La Moda, in quegli anni di inizio secolo, imponeva alla donna una silhouette che non corrispondeva alla forma naturale del corpo e la obbligava all’uso di espedienti come crinoline, corsetti e sellini. La “creazione” di Fortuny cominciò nel 1906 con il velo Knossos, un rettangolo di più di quattro metri di lunghezza. Il Knossos gli insegna come utilizzare il volume, drappeggiandolo sul corpo, seguendo le sue forme naturali.

Nel 1907 crea il primo Delphos, il suo vestito più famoso, che, con minime ma infinite variazioni, continuerà a produrre fino alla sua morte del 1949. Battezzato come un omaggio all’auriga di Delfi, si ispira alle tuniche delle sculture classiche.

La grande novità del Delphos è la semplicità: un rettangolo di tela con delle aperture per il collo e per le braccia. Quindi si appoggia al corpo con massima libertà, partendo dalle spalle, cade e si adatta liberamente alle forme del corpo, rivelandole senza falsi pudori. Il concetto fu in quel momento cosi innovatore e rivoluzionario che Fortuny decise di brevettarlo a Parigi nel 1909, proprio come fosse un’invenzione.

A partire dal Delphos, Fortuny crea il resto dei suoi vestiti e delle tuniche di ispirazione neoclassica, medievale, copta o islamica. Per ideare questi vestiti “impudichi”, realizza una linea di giacche, cappotti, mantelli e cappe di voile, seta, e velluto con motivi cretesi, arabi, rinascimentali o barocchi con colori sontuosi, cangianti alla luce, strato dopo strato, come le sfumature di un quadro, arricchiti con applicazioni di argento ed oro con tecniche artigianali, i segreti delle quali Fortuny si guardò bene dallo svelare, nonostante il fatto che avesse brevettato alcuni dei suoi procedimenti a Parigi.


Il secondo piano ospita invece SAMURAI ovvero l’eccezionale nucleo di armature, elmi e accessori della collezione Koelliker di Milano.
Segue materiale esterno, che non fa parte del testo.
Lemma land_high a k n :
  0 <= k → 0 <= n → a .& (Z.ones k * 2 ^ n) = ((a / 2 ^ n) mod 2 ^ k) * 2 ^ n.
Proof.
  intros Hk Hn. rewrite <-Z.land_ones, <-!Z.shiftl_mul_pow2, <-Z.shiftr_div_pow2 by done.
  apply Z.bits_inj'. intros i Hi. rewrite Z.land_spec, !Z.shiftl_spec by done.
  destruct (Z.le_gt_cases n i).
  - rewrite Z.land_spec, Z.shiftr_spec by lia. do 2 f_equal. lia.
  - rewrite !(Z.testbit_neg_r _ (i - n)) by lia. apply andb_false_r.
Qed.

Section Validity.
Variable big : bool.
Local Abbreviation host := (ntohl big).

Lemma IsValidNetmask_prefix m :
  is_u32 m → (IsValidNetmask big m = true ↔ ∃ h, 1 <= h <= 31 ∧ host m = prefix_mask h).
Proof.
  intros Hm. pose proof (host_range big m) as Hr. unfold is_u32 in Hr.
  set (x := host m) in *.
  assert (Hb : (INADDR_BROADCAST =? m) = (x =? 2 ^ 32 - 1)).
  { rewrite (host_eqb big) by (done || (unfold is_u32, INADDR_BROADCAST; lia)). fold x.
    assert (host INADDR_BROADCAST = 2 ^ 32 - 1) as -> by (unfold ntohl; by destruct big).
    apply Z.eqb_sym. }
  assert (Hv : u32 (complement x + 1) = if x =? 0 then 0 else 2 ^ 32 - x).
  { unfold complement, u32. rewrite Z.add_mod_idemp_l by lia.
    replace (Z.lnot x + 1) with (- x) by (pose proof (Z.add_lnot_diag x); lia).
    destruct (Z.eqb_spec x 0) as [->|Hx]; [done |].
    symmetry. apply (Z.mod_unique_pos _ _ (-1)); lia. }
  unfold IsValidNetmask. fold x. rewrite Hv, Hb. unfold prefix_mask.
  destruct (Z.eqb_spec x 0) as [E|Hx]; cbn [negb andb].
  { split; [done |]. intros (h & Hh & Eh).
    assert (2 ^ h < 2 ^ 32) by (apply Z.pow_lt_mono_r; lia). lia. }
  rewrite u32_id by (unfold is_u32; lia). rewrite (proj2 (Z.eqb_neq (2 ^ 32 - x) 0)) by lia. cbn [negb andb].
  rewrite andb_true_iff, negb_true_iff, Z.eqb_eq, Z.eqb_neq, power_of_two by lia. split.
  - intros [(h & Hh & E) Hne]. exists h. split; [|lia].
    assert (h ≠ 0) by (intros ->; lia).
    assert (h < 32) by (apply (Z.pow_lt_mono_r_iff 2); lia). lia.
  - intros (h & Hh & E). split; [exists h; lia |].
    assert (2 ^ 1 <= 2 ^ h) by (apply Z.pow_le_mono_r; lia). lia.
Qed.

Lemma IsInClassAbc_spec a : IsInClassAbc big a = true ↔ class_abc (host a).
Proof.
  pose proof (host_range big a) as Hr. unfold IsInClassAbc. set (x := host a) in *.
  unfold IN_CLASSA, IN_CLASSB, IN_CLASSC, class_abc, is_u32 in *.
  change 0x80000000 with (Z.ones 1 * 2 ^ 31) at 1. change 0xC0000000 with (Z.ones 2 * 2 ^ 30) at 1.
  change 0xE0000000 with (Z.ones 3 * 2 ^ 29) at 1.
  rewrite !land_high by lia. rewrite !orb_true_iff, !Z.eqb_eq.
  change (2 ^ 31) with 2147483648. change (2 ^ 30) with 1073741824. change (2 ^ 29) with 536870912.
  change (2 ^ 1) with 2. change (2 ^ 2) with 4. change (2 ^ 3) with 8. clearbody x.
  split; Z.to_euclidean_division_equations; lia.
Qed.

Lemma IsOnLoopbackNetwork_spec a : IsOnLoopbackNetwork big a = true ↔ host a / 2 ^ 24 = 127.
Proof.
  pose proof (host_range big a) as Hr. unfold IsOnLoopbackNetwork. set (x := host a) in *.
  unfold IN_CLASSA_NET, INADDR_LOOPBACK, is_u32 in *.
  change (0x7F000001 .& 0xFF000000) with 0x7F000000.
  change 0xFF000000 with (Z.ones 8 * 2 ^ 24). rewrite land_high, Z.eqb_eq by lia.
  change (2 ^ 24) with 16777216. change (2 ^ 8) with 256. clearbody x.
  split; Z.to_euclidean_division_equations; lia.
Qed.

Lemma u32_closed f g a b :
  (∀ a b n, 0 <= n → Z.testbit (f a b) n = g (Z.testbit a n) (Z.testbit b n)) → g false false = false →
  is_u32 a → is_u32 b → is_u32 (f a b).
Proof.
  intros Hf Hg Ha Hb. rewrite <-(u32_id a Ha), <-(u32_id b Hb), <-(u32_bitwise f g) by done.
  apply u32_range.
Qed.

Lemma u32_land a b : is_u32 a → is_u32 b → is_u32 (a .& b).
Proof. apply (u32_closed Z.land andb); [intros; apply Z.land_spec | done]. Qed.
Lemma u32_lor a b : is_u32 a → is_u32 b → is_u32 (a .| b).
Proof. apply (u32_closed Z.lor orb); [intros; apply Z.lor_spec | done]. Qed.

(** The check works on either byte order. *)
Lemma IsNetworkOrBroadcast_host a m :
  is_u32 a → is_u32 m → IsNetworkOrBroadcastIp a m = IsNetworkOrBroadcastIp (host a) (host m).
Proof.
  intros Ha Hm. unfold IsNetworkOrBroadcastIp.
  rewrite <-host_land, <-host_complement, <-host_lor, <-!(host_eqb big);
    auto using u32_land, u32_lor, u32_range.
  apply u32_lor; [done | apply u32_range].
Qed.

Lemma NetworkOrBroadcast_prefix h a :
  1 <= h <= 31 → is_u32 a → IsNetworkOrBroadcastIp a (prefix_mask h) = false ↔ usable h a.
Proof.
  intros Hh Ha. unfold IsNetworkOrBroadcastIp, usable.
  rewrite prefix_mask_land, prefix_mask_complement by (done || lia).
  rewrite orb_false_iff, !Z.eqb_neq, lor_absorbs, Z.land_comm, Z.land_ones, Z.ones_equiv by lia.
  assert (Hp : 0 < 2 ^ h) by lia. pose proof (Z.div_mod a (2 ^ h)). pose proof (Z.mod_pos_bound a (2 ^ h) Hp).
  lia.
Qed.

Lemma NetworkOrBroadcast_none a :
  is_u32 a → a ≠ 0 → class_abc a → IsNetworkOrBroadcastIp a 0 = false.
Proof.
  intros Ha H0 Hc. unfold IsNetworkOrBroadcastIp, class_abc, is_u32 in *.
  rewrite Z.land_0_r, orb_false_iff, !Z.eqb_neq. split; [lia |].
  change (complement 0) with (Z.ones 32). rewrite lor_absorbs, Z.land_comm, Z.land_ones by lia.
  rewrite Z.mod_small by lia. rewrite Z.ones_equiv. lia.
Qed.
End Validity.

(** ** The network configuration *)

(** A configuration the specification of the object allows, addresses in host order:
    an address of class A to C outside the loopback network; either no mask, or a mask of
    1 to 31 host bits under which the address is that of a host, and so is the gateway, if
    there is one, in the same network; name servers of class A to C. *)
Record allowed_config (ip mask gw ns ns2 : Z) : Prop := {
  al_ip : ip ≠ 0 ∧ class_abc ip ∧ ip / 2 ^ 24 ≠ 127;
  al_gateway : class_abc gw ∧ gw / 2 ^ 24 ≠ 127;
  al_servers : class_abc ns ∧ class_abc ns2;
  al_network : mask = 0 ∨ ∃ h, 1 <= h <= 31 ∧ mask = prefix_mask h ∧ usable h ip ∧
    (gw = 0 ∨ (usable h gw ∧ gw / 2 ^ h = ip / 2 ^ h)) }.

Definition config_wf (c : CipTcpIpInterfaceConfiguration) : Prop :=
  is_u32 (if_ip_address c) ∧ is_u32 (if_network_mask c) ∧ is_u32 (gateway c) ∧
  is_u32 (name_server c) ∧ is_u32 (name_server_2 c).

Section ValidConfig.
Variable big : bool.
Local Abbreviation host := (ntohl big).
L’abbigliamento da guerra dei samurai – la potente casta militare che per sette secoli governa il Giappone - è sempre stato considerato, anche in periodo di pace, importante segno di comando e di condizione sociale, portando alla realizzazione di armature di stupefacente bellezza, impreziosite da ornamenti di pregevole fattura.

Per sette secoli il Giappone è stato governato da una casta militare - i bushi ovvero la classe dei samurai – che ha lasciato di fatto all’imperatore una sovranità di tipo sacerdotale. L’abbigliamento da guerra dei samurai è quindi sempre stato considerato, anche in periodo di pace, come un importante segno di comando e di condizione sociale. La necessità di distinzione della casta di potere ha talvolta, a seconda dei periodi storici, prevalso sulla funzione protettiva dell’armatura, portando alla realizzazione di armature dalla bellezza stupefacente, impreziosite da ornamenti di pregevole fattura.
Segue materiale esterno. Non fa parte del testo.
Lemma has_flag_testbit v i : 0 <= i → has_flag v (1 ≪ i) = Z.testbit v i.
Proof.
  intros Hi. unfold has_flag. rewrite Z.shiftl_mul_pow2, Z.mul_1_l by done.
  destruct (Z.testbit v i) eqn:E.
  - apply negb_true_iff, Z.eqb_neq. intros H. apply (f_equal (λ z, Z.testbit z i)) in H.
    rewrite Z.land_spec, E, Z.pow2_bits_true, Z.bits_0 in H by done. done.
  - apply negb_false_iff, Z.eqb_eq. apply Z.bits_inj'. intros j Hj.
    rewrite Z.land_spec, Z.bits_0. destruct (decide (i = j)) as [<-|Hne]; [by rewrite E |].
    rewrite Z.pow2_bits_false by done. apply andb_false_r.
Qed.

Lemma encode_speeds_writes selector i table :
  0 <= i →
  writes (encode_speeds selector i table) (concat (speed_bytes <$> supported selector i table)).
Proof.
  revert i. induction table as [|e table IH]; intros i Hi; cbn [encode_speeds supported].
  { apply writes_nothing. }
  rewrite fmap_app, concat_app. apply (writes_bind (λ m, if has_flag selector (1 ≪ i) then _ else _)).
  2: { apply IH. lia. }
  rewrite has_flag_testbit by done. destruct (Z.testbit selector i).
  - change (concat (speed_bytes <$> [e])) with (speed_bytes e ++ []). rewrite app_nil_r.
    apply (writes_bind (EncodeCipUint (DInt 2 _))); [apply writes_Int | apply writes_Sint].
  - apply writes_nothing.
Qed.

Lemma mode_selected_spec selector duplex speed i table :
  0 <= i →
  mode_selected selector duplex speed i table = true ↔ mkSpeed speed duplex ∈ supported selector i table.
Proof.
  revert i. induction table as [|e table IH]; intros i Hi; cbn [mode_selected supported].
  { split; [done | by intros ?%not_elem_of_nil]. }
  rewrite has_flag_testbit by done. rewrite elem_of_app.
  destruct (Z.testbit selector i); cbn [andb].
  - rewrite list_elem_of_singleton.
    destruct (Z.eqb_spec duplex (interface_duplex_mode e)) as [->|H1]; cbn [andb].
    + destruct (Z.eqb_spec speed (interface_speed e)) as [->|H2].
      * split; [|done]. intros _. left. by destruct e.
      * rewrite IH by lia. split; [by right |]. intros [E|E]; [|done]. by rewrite <-E in H2.
    + rewrite IH by lia. split; [by right |]. intros [E|E]; [|done]. by rewrite <-E in H1.
  - rewrite IH by lia. split; [by right |]. intros [E|E]; [by apply not_elem_of_nil in E | done].
Qed.

Lemma popcount_app w k v : 0 <= v → popcount (w + k) v = popcount w v + popcount k (v / 2 ^ Z.of_nat w).
Proof.
  revert v. induction w as [|w IH]; intros v Hv; [by rewrite Z.div_1_r |].
  cbn [popcount Nat.add]. rewrite IH by (apply Z.div_pos; lia).
  rewrite Nat2Z.inj_succ, Z.pow_succ_r, Z.div_div by lia. lia.
Qed.

Lemma popcount_zero w v : 0 <= v < 2 ^ Z.of_nat w → popcount w v = 0 → v = 0.
Proof.
  revert v. induction w as [|w IH]; intros v Hv Hp; [lia |]. cbn [popcount] in Hp.
  rewrite Nat2Z.inj_succ, Z.pow_succ_r in Hv by lia.
  pose proof (Z.mod_pos_bound v 2). pose proof (popcount_range w (v / 2)).
  pose proof (Z.div_mod v 2). assert (v / 2 = 0); [apply IH; lia | lia].
Qed.

Lemma length_supported selector i table :
  0 <= i → Z.of_nat (length (supported selector i table)) = popcount (length table) (selector / 2 ^ i).
Proof.
  revert i. induction table as [|e table IH]; intros i Hi; [done |].
  cbn [supported length popcount]. rewrite length_app, Nat2Z.inj_add, IH by lia.
  replace (2 ^ (i + 1)) with (2 ^ i * 2) by (rewrite Z.pow_add_r by lia; lia).
  rewrite <-Z.div_div by lia. f_equal.
  pose proof (Z.testbit_true selector i Hi) as H. pose proof (Z.mod_pos_bound (selector / 2 ^ i) 2).
  destruct (Z.testbit selector i); cbn [length]; [by rewrite (proj1 H eq_refl) |].
  assert ((selector / 2 ^ i) mod 2 ≠ 1) by (intros E; by apply H in E). lia.
Qed.

Lemma supported_spec selector i table e :
  0 <= i →
  e ∈ supported selector i table ↔
  ∃ k, table !! k = Some e ∧ Z.testbit selector (i + Z.of_nat k) = true.
Proof.
  revert i. induction table as [|x table IH]; intros i Hi; cbn [supported].
  { split; [by intros ?%not_elem_of_nil | by intros (k & Hk & _)]. }
  rewrite elem_of_app, IH by lia. split.
  - intros [Hx|(k & Hk & Hb)].
    + exists 0%nat. destruct (Z.testbit selector i) eqn:E; [|by apply not_elem_of_nil in Hx].
      apply list_elem_of_singleton in Hx as ->. by rewrite Z.add_0_r.
    + exists (S k). split; [done |]. rewrite <-Hb. f_equal. lia.
  - intros ([|k] & Hk & Hb).
    + left. cbn in Hk. injection Hk as ->. rewrite Z.add_0_r in Hb. rewrite Hb. by left.
    + right. exists k. split; [done |]. rewrite <-Hb. f_equal. lia.
Qed.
La Collezione Koelliker di armature giapponesi è una raccolta pressoché unica in Europa per numero e qualità dei pezzi, certamente una delle più importanti al di fuori del Giappone. Gli esemplari provengono esclusivamente da samurai di alto rango, o da daimyo (signori feudali). L’esposizione presenta una selezione di circa ottanta pezzi tra armature complete, elmi, forniture per spada e altri accessori per samurai, realizzati tra il periodo Azuchi Momoyama (1575 – 1603) e il periodo Edo (1603 – 1867).

In quest’ultima epoca vissero samurai leggendari come Miyamoto Musashi, il più grande maestro dell’arte della spada, protagonista - tra l’altro - del romanzo di Yoshikawa Eiji, venduto in oltre centoventimilioni di copie e ispiratore di almeno quindici versioni cinematografiche.
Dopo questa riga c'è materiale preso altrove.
(* ===== verification/NetHandler.v ===== *)
(** * [ports/generic_networkhandler.c]: the network handler

    The loop at the bottom of the device: it waits for sockets, reads messages from TCP
    connections and datagrams from UDP sockets, gives them to the encapsulation layer or
    to the I/O connections, sends the replies, watches for inactive sockets, and calls the
    connection manager every timer tick.  The operating system is an interface. *)

From S2P Require Import Prelude EndianConv EPath CipStrings CipTypes CipCodec CipClasses CipServices Identity Assembly.
From S2P Require Import MessageRouter SocketTimer ConnRecord ConnObject ConnList LinkedList AppConType IoClose EncapData Cpf Encap ConnPath ConnService IoOpen IoData ConnTimer.
From S2P Require Import NetObject Qos TcpIp.
From stdpp Require Import strings gmap.
Open Scope Z_scope.

(** ** The operating system *)

(** What [recv] and [recvfrom] return: some bytes, 0, or an error. *)
Inductive ReadResult :=
| Received (bs : list Z)
| ConnectionClosed
| WouldBlock
| ReadError.

Inductive SelectResult :=
| Interrupted
| SelectFailed
| Ready (number : Z) (set : gset Z).

(** [OS] is the state of the operating system as the handler sees it: what has arrived,
    the clock, what has been sent; [rand] is the next draw of the C library. *)
Class OperatingSystem (OS : Type) := {
  recv : Z → Z → OS → ReadResult * OS;
  recvfrom : Z → Z → OS → ReadResult * SockAddr * OS;
  send : Z → list Z → OS → OS;
  sendto : Z → SockAddr → list Z → OS → OS;
  accept : Z → OS → Z * OS;
  select : Z → gset Z → Z → OS → SelectResult * OS;
  getpeername : Z → OS → SockAddr;
  GetMilliSeconds : OS → Z * OS;
  rand : OS → Z }.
I samurai avevano il privilegio di portare due spade, il cognome e avevano il diritto di “uccidere e andarsene” (kiritsuke gomen). In seguito alla diffusione in Giappone del buddismo zen i samurai si dedicarono alle tecniche di meditazione per acquisire maggiori poteri intuitivi e conoscitivi, ma anche per cancellare paure ed esitazioni, per raggiungere un totale autocontrollo, accettando il flusso degli avvenimenti. Elaborano così un sistema mai scritto di ideali, norme e principi morali detto bushido (“via del guerriero”), imperniato su rettitudine, disprezzo del pericolo, onore.

La mostra consente di ammirare straordinari esempi di tosei gusoku (“armatura moderna”) e di conoscerne la storia, le tecniche costruttive, le principali scuole di armaioli e scoprire gli elementi da cui sono formate (dô, menpô, kote, haidate ecc).

La tosei gusoku sostituisce la ô-yoroi (letteralmente “grande armatura”) del periodo medioevale, più agevole in battaglia, resistente e confortevole. Concepita per la guerra, rimane in voga anche in pace, diventando importante simbolo di status sociale. Lo sfarzo di lacche e legature colorate, l’impiego di bordure e ornamenti cesellati e dorati e la continua ricerca di decori insoliti sono la vera caratteristica delle armature tosei gusoku.

L’elmo giapponese, il kabuto, è tra gli elementi più importanti del corredo armato, il primo che istintivamente si nota, e il primo che tradizionalmente viene indicato nello studio critico del corredo. In mostra sono alcuni esempi di kawari kabuto (“elmi straordinari”) dalle forme e dagli ornamenti eccentrici e spettacolari generalmente ispirati a oggetti sacri o a elementi della natura (draghi, animali, frutti...).

Completano il percorso espositivo alcuni accessori per samurai di straordinaria qualità (spesso lavorati a sbalzo) come maedate (ornamenti per elmi), montature per spade, e alcune lame di katana, l’arma per eccellenza dei samurai.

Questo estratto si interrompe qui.